**** Material to process ****

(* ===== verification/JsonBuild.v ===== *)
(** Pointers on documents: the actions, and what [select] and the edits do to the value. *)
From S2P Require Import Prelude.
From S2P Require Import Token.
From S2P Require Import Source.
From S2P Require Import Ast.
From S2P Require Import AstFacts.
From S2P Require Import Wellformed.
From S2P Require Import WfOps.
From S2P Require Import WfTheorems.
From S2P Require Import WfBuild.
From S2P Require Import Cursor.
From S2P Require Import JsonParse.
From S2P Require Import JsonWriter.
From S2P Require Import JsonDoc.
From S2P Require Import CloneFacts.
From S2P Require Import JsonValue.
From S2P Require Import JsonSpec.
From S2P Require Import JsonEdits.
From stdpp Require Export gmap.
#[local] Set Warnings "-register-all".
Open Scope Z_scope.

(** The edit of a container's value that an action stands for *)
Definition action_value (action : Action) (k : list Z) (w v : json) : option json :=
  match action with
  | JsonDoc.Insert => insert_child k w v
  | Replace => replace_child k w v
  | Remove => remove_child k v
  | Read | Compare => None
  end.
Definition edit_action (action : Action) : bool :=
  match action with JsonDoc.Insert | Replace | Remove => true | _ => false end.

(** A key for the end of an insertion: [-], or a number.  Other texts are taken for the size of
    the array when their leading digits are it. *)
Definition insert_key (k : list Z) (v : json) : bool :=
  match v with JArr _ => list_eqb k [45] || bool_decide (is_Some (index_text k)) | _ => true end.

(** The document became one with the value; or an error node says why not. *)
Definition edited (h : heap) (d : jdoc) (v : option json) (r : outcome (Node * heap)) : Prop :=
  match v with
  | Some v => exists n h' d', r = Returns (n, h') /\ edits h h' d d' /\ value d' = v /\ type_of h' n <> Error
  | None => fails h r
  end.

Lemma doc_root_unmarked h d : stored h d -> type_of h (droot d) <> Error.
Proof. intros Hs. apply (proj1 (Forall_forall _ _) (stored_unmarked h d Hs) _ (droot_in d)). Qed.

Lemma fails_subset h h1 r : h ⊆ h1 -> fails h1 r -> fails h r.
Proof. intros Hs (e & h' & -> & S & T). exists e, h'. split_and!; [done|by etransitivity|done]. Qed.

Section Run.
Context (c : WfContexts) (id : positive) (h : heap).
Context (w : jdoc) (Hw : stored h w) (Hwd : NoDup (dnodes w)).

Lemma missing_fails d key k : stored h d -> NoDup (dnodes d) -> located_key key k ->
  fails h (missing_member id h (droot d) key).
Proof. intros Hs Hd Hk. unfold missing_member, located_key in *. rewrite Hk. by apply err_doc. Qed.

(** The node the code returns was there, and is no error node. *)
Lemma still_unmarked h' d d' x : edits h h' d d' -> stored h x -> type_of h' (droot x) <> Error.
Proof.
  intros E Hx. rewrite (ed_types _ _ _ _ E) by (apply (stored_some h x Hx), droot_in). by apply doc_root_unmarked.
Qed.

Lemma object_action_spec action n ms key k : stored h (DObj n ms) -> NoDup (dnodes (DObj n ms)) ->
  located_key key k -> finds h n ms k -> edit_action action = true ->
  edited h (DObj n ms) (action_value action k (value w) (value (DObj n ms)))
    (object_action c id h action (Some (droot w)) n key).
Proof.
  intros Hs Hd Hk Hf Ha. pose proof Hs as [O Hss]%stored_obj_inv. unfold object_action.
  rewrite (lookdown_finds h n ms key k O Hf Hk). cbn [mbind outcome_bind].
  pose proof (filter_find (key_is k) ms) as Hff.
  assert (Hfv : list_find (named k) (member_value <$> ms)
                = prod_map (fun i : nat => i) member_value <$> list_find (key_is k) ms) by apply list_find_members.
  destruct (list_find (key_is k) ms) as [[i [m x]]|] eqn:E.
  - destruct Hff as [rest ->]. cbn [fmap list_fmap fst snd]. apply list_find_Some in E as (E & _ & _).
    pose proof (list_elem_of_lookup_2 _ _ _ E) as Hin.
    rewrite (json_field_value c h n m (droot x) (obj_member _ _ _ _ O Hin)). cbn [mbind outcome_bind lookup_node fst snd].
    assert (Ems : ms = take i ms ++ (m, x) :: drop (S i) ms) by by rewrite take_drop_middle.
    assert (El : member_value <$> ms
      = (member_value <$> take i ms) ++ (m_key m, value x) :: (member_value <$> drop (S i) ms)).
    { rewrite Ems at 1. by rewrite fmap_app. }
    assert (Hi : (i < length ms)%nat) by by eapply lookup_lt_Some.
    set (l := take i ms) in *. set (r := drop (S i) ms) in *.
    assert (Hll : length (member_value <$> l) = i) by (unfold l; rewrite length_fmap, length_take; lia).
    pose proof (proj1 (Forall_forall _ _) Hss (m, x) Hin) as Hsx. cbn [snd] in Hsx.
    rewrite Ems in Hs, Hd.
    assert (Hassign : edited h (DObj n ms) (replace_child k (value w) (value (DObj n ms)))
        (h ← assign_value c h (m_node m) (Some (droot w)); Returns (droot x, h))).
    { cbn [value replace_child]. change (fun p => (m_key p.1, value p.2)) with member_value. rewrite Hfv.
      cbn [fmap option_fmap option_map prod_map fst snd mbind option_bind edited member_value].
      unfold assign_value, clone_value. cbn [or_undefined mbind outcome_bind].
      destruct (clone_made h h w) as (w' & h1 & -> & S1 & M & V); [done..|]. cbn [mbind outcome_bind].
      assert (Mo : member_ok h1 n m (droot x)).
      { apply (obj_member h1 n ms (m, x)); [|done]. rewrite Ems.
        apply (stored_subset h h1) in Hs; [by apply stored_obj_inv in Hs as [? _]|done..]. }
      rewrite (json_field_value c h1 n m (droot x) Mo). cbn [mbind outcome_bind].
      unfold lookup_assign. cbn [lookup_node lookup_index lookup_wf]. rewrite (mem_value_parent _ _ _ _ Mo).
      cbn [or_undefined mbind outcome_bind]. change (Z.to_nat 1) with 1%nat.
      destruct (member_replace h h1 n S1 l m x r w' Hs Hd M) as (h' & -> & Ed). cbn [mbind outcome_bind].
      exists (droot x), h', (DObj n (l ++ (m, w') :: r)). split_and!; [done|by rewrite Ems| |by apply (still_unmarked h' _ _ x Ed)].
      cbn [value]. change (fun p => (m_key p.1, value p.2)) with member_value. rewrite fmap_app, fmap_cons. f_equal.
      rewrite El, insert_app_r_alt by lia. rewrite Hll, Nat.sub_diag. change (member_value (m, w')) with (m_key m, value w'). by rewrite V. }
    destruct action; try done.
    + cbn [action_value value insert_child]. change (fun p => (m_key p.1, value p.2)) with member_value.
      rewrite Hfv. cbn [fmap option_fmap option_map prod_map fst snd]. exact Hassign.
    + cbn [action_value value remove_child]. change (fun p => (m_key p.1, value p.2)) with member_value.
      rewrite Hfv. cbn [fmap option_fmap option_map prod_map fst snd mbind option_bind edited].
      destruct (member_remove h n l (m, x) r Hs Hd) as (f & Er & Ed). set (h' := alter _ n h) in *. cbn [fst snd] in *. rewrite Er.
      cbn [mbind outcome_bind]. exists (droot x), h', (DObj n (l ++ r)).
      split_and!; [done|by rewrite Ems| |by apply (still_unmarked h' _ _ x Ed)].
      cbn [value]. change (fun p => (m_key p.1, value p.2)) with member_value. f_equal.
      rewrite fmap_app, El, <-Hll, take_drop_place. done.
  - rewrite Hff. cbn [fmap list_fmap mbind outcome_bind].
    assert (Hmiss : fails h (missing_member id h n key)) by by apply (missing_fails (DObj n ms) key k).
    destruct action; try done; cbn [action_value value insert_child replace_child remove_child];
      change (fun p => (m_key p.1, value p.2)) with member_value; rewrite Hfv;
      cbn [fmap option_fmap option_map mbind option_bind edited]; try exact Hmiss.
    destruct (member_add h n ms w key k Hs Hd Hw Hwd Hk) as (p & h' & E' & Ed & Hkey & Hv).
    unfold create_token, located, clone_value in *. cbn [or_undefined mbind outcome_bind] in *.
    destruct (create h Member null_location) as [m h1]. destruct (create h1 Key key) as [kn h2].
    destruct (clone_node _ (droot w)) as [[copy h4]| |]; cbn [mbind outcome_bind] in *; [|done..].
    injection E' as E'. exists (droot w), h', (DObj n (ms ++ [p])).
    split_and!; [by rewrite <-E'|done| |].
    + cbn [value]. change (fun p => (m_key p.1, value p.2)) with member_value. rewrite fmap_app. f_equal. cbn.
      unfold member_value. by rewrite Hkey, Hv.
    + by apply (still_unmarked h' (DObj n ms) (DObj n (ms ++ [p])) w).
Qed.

****

Your goal
Each line above that carries the string "Definition" has to be returned.

Finished exercise
Definition action_value (action : Action) (k : list Z) (w v : json) : option json :=
Definition edit_action (action : Action) : bool :=
Definition insert_key (k : list Z) (v : json) : bool :=
Definition edited (h : heap) (d : jdoc) (v : option json) (r : outcome (Node * heap)) : Prop :=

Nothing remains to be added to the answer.